_What is needed_
Your answer should consist of the complete listing, repeated verbatim.

_Available data_
(* ===== verification/_CoqProject ===== *)
-Q . S2P
Prelude.v
Geometry.v
Data.v
Tracker.v
Smoother.v
EventLoop.v
(* ===== verification/Data.v ===== *)
(** The component's data: the record returned by [data()] in
    [src/spin-tester.js] (lines 9-25), its initial value, one setter per
    assigned field, and [clearState] (lines 85-91). *)

From S2P Require Import Prelude Geometry.

Local Open Scope spin_scope.

(** The fields the methods read or write. The timer handles
    [trackTimer] and [speedTimer] live in the event-loop world
    ([EventLoop.v]); [fixSpeed], [smoothedSpeed] and [section] are never
    used after initialisation. *)
Record Data := mkData {
  pos : option Pos;
  arrSection : list nat;
  mousePosArr : list Pos;
  cumulate : nat;
  speed : Q;
  direction : Direction;
  isTracking : bool;
  timeout : Z;
  lock : bool;
  dampingCoefficient : Q
}.

(** [data()]. *)
Definition data_init : Data :=
  {| pos := None; arrSection := [0; 0; 0; 0]; mousePosArr := []; cumulate := 0;
     speed := 0%Q; direction := DirUnknown; isTracking := true; timeout := 20%Z;
     lock := false; dampingCoefficient := (1 # 10)%Q |}.

(** ** Assignments [this.f = v] *)

Definition set_pos (v : option Pos) (d : Data) : Data :=
  {| pos := v; arrSection := arrSection d; mousePosArr := mousePosArr d; cumulate := cumulate d;
     speed := speed d; direction := direction d; isTracking := isTracking d; timeout := timeout d;
     lock := lock d; dampingCoefficient := dampingCoefficient d |}.

Definition set_arrSection (v : list nat) (d : Data) : Data :=
  {| pos := pos d; arrSection := v; mousePosArr := mousePosArr d; cumulate := cumulate d;
     speed := speed d; direction := direction d; isTracking := isTracking d; timeout := timeout d;
     lock := lock d; dampingCoefficient := dampingCoefficient d |}.

Definition set_mousePosArr (v : list Pos) (d : Data) : Data :=
  {| pos := pos d; arrSection := arrSection d; mousePosArr := v; cumulate := cumulate d;
     speed := speed d; direction := direction d; isTracking := isTracking d; timeout := timeout d;
     lock := lock d; dampingCoefficient := dampingCoefficient d |}.

Definition set_cumulate (v : nat) (d : Data) : Data :=
  {| pos := pos d; arrSection := arrSection d; mousePosArr := mousePosArr d; cumulate := v;
     speed := speed d; direction := direction d; isTracking := isTracking d; timeout := timeout d;
     lock := lock d; dampingCoefficient := dampingCoefficient d |}.

Definition set_speed (v : Q) (d : Data) : Data :=
  {| pos := pos d; arrSection := arrSection d; mousePosArr := mousePosArr d; cumulate := cumulate d;
     speed := v; direction := direction d; isTracking := isTracking d; timeout := timeout d;
     lock := lock d; dampingCoefficient := dampingCoefficient d |}.

Definition set_direction (v : Direction) (d : Data) : Data :=
  {| pos := pos d; arrSection := arrSection d; mousePosArr := mousePosArr d; cumulate := cumulate d;
     speed := speed d; direction := v; isTracking := isTracking d; timeout := timeout d;
     lock := lock d; dampingCoefficient := dampingCoefficient d |}.

Definition set_isTracking (v : bool) (d : Data) : Data :=
  {| pos := pos d; arrSection := arrSection d; mousePosArr := mousePosArr d; cumulate := cumulate d;
     speed := speed d; direction := direction d; isTracking := v; timeout := timeout d;
     lock := lock d; dampingCoefficient := dampingCoefficient d |}.

Definition set_lock (v : bool) (d : Data) : Data :=
  {| pos := pos d; arrSection := arrSection d; mousePosArr := mousePosArr d; cumulate := cumulate d;
     speed := speed d; direction := direction d; isTracking := isTracking d; timeout := timeout d;
     lock := v; dampingCoefficient := dampingCoefficient d |}.

(** [Array.prototype.fill(0)]: every slot becomes 0, the length is kept. *)
Definition fill0 (l : list nat) : list nat := map (fun _ => 0) l.

(** [clearState ()]. *)
Definition clearState (d : Data) : Data :=
  d |> set_pos None
    |> set_speed 0%Q
    |> set_mousePosArr []
    |> set_arrSection (fill0 (arrSection d))
    |> set_direction DirUnknown.

(** ** Lemmas *)

Lemma length_fill0 (l : list nat) : length (fill0 l) = length l.
Proof. apply length_map. Qed.

Lemma fill0_idem (l : list nat) : fill0 (fill0 l) = fill0 l.
Proof. unfold fill0. rewrite map_map. reflexivity. Qed.

(** What [clearState] keeps and what it resets. *)
Lemma clearState_fields (d : Data) :
  pos (clearState d) = None /\ speed (clearState d) = 0%Q /\ mousePosArr (clearState d) = [] /\
  arrSection (clearState d) = fill0 (arrSection d) /\ direction (clearState d) = DirUnknown /\
  cumulate (clearState d) = cumulate d /\ isTracking (clearState d) = isTracking d /\
  lock (clearState d) = lock d /\ timeout (clearState d) = timeout d /\
  dampingCoefficient (clearState d) = dampingCoefficient d.
Proof. repeat split. Qed.

Lemma clearState_idem (d : Data) : clearState (clearState d) = clearState d.
Proof. unfold clearState. simpl. rewrite fill0_idem. reflexivity. Qed.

_Answer box_
(* ===== verification/_CoqProject ===== *)
-Q . S2P
Prelude.v
Geometry.v
Data.v
Tracker.v
Smoother.v
EventLoop.v
(* ===== verification/Data.v ===== *)
(** The component's data: the record returned by [data()] in
    [src/spin-tester.js] (lines 9-25), its initial value, one setter per
    assigned field, and [clearState] (lines 85-91). *)

From S2P Require Import Prelude Geometry.

Local Open Scope spin_scope.

(** The fields the methods read or write. The timer handles
    [trackTimer] and [speedTimer] live in the event-loop world
    ([EventLoop.v]); [fixSpeed], [smoothedSpeed] and [section] are never
    used after initialisation. *)
Record Data := mkData {
  pos : option Pos;
  arrSection : list nat;
  mousePosArr : list Pos;
  cumulate : nat;
  speed : Q;
  direction : Direction;
  isTracking : bool;
  timeout : Z;
  lock : bool;
  dampingCoefficient : Q
}.

(** [data()]. *)
Definition data_init : Data :=
  {| pos := None; arrSection := [0; 0; 0; 0]; mousePosArr := []; cumulate := 0;
     speed := 0%Q; direction := DirUnknown; isTracking := true; timeout := 20%Z;
     lock := false; dampingCoefficient := (1 # 10)%Q |}.

(** ** Assignments [this.f = v] *)

Definition set_pos (v : option Pos) (d : Data) : Data :=
  {| pos := v; arrSection := arrSection d; mousePosArr := mousePosArr d; cumulate := cumulate d;
     speed := speed d; direction := direction d; isTracking := isTracking d; timeout := timeout d;
     lock := lock d; dampingCoefficient := dampingCoefficient d |}.

Definition set_arrSection (v : list nat) (d : Data) : Data :=
  {| pos := pos d; arrSection := v; mousePosArr := mousePosArr d; cumulate := cumulate d;
     speed := speed d; direction := direction d; isTracking := isTracking d; timeout := timeout d;
     lock := lock d; dampingCoefficient := dampingCoefficient d |}.

Definition set_mousePosArr (v : list Pos) (d : Data) : Data :=
  {| pos := pos d; arrSection := arrSection d; mousePosArr := v; cumulate := cumulate d;
     speed := speed d; direction := direction d; isTracking := isTracking d; timeout := timeout d;
     lock := lock d; dampingCoefficient := dampingCoefficient d |}.

Definition set_cumulate (v : nat) (d : Data) : Data :=
  {| pos := pos d; arrSection := arrSection d; mousePosArr := mousePosArr d; cumulate := v;
     speed := speed d; direction := direction d; isTracking := isTracking d; timeout := timeout d;
     lock := lock d; dampingCoefficient := dampingCoefficient d |}.

Definition set_speed (v : Q) (d : Data) : Data :=
  {| pos := pos d; arrSection := arrSection d; mousePosArr := mousePosArr d; cumulate := cumulate d;
     speed := v; direction := direction d; isTracking := isTracking d; timeout := timeout d;
     lock := lock d; dampingCoefficient := dampingCoefficient d |}.

Definition set_direction (v : Direction) (d : Data) : Data :=
  {| pos := pos d; arrSection := arrSection d; mousePosArr := mousePosArr d; cumulate := cumulate d;
     speed := speed d; direction := v; isTracking := isTracking d; timeout := timeout d;
     lock := lock d; dampingCoefficient := dampingCoefficient d |}.

Definition set_isTracking (v : bool) (d : Data) : Data :=
  {| pos := pos d; arrSection := arrSection d; mousePosArr := mousePosArr d; cumulate := cumulate d;
     speed := speed d; direction := direction d; isTracking := v; timeout := timeout d;
     lock := lock d; dampingCoefficient := dampingCoefficient d |}.

Definition set_lock (v : bool) (d : Data) : Data :=
  {| pos := pos d; arrSection := arrSection d; mousePosArr := mousePosArr d; cumulate := cumulate d;
     speed := speed d; direction := direction d; isTracking := isTracking d; timeout := timeout d;
     lock := v; dampingCoefficient := dampingCoefficient d |}.

(** [Array.prototype.fill(0)]: every slot becomes 0, the length is kept. *)
Definition fill0 (l : list nat) : list nat := map (fun _ => 0) l.

(** [clearState ()]. *)
Definition clearState (d : Data) : Data :=
  d |> set_pos None
    |> set_speed 0%Q
    |> set_mousePosArr []
    |> set_arrSection (fill0 (arrSection d))
    |> set_direction DirUnknown.

(** ** Lemmas *)

Lemma length_fill0 (l : list nat) : length (fill0 l) = length l.
Proof. apply length_map. Qed.

Lemma fill0_idem (l : list nat) : fill0 (fill0 l) = fill0 l.
Proof. unfold fill0. rewrite map_map. reflexivity. Qed.

(** What [clearState] keeps and what it resets. *)
Lemma clearState_fields (d : Data) :
  pos (clearState d) = None /\ speed (clearState d) = 0%Q /\ mousePosArr (clearState d) = [] /\
  arrSection (clearState d) = fill0 (arrSection d) /\ direction (clearState d) = DirUnknown /\
  cumulate (clearState d) = cumulate d /\ isTracking (clearState d) = isTracking d /\
  lock (clearState d) = lock d /\ timeout (clearState d) = timeout d /\
  dampingCoefficient (clearState d) = dampingCoefficient d.
Proof. repeat split. Qed.

Lemma clearState_idem (d : Data) : clearState (clearState d) = clearState d.
Proof. unfold clearState. simpl. rewrite fill0_idem. reflexivity. Qed.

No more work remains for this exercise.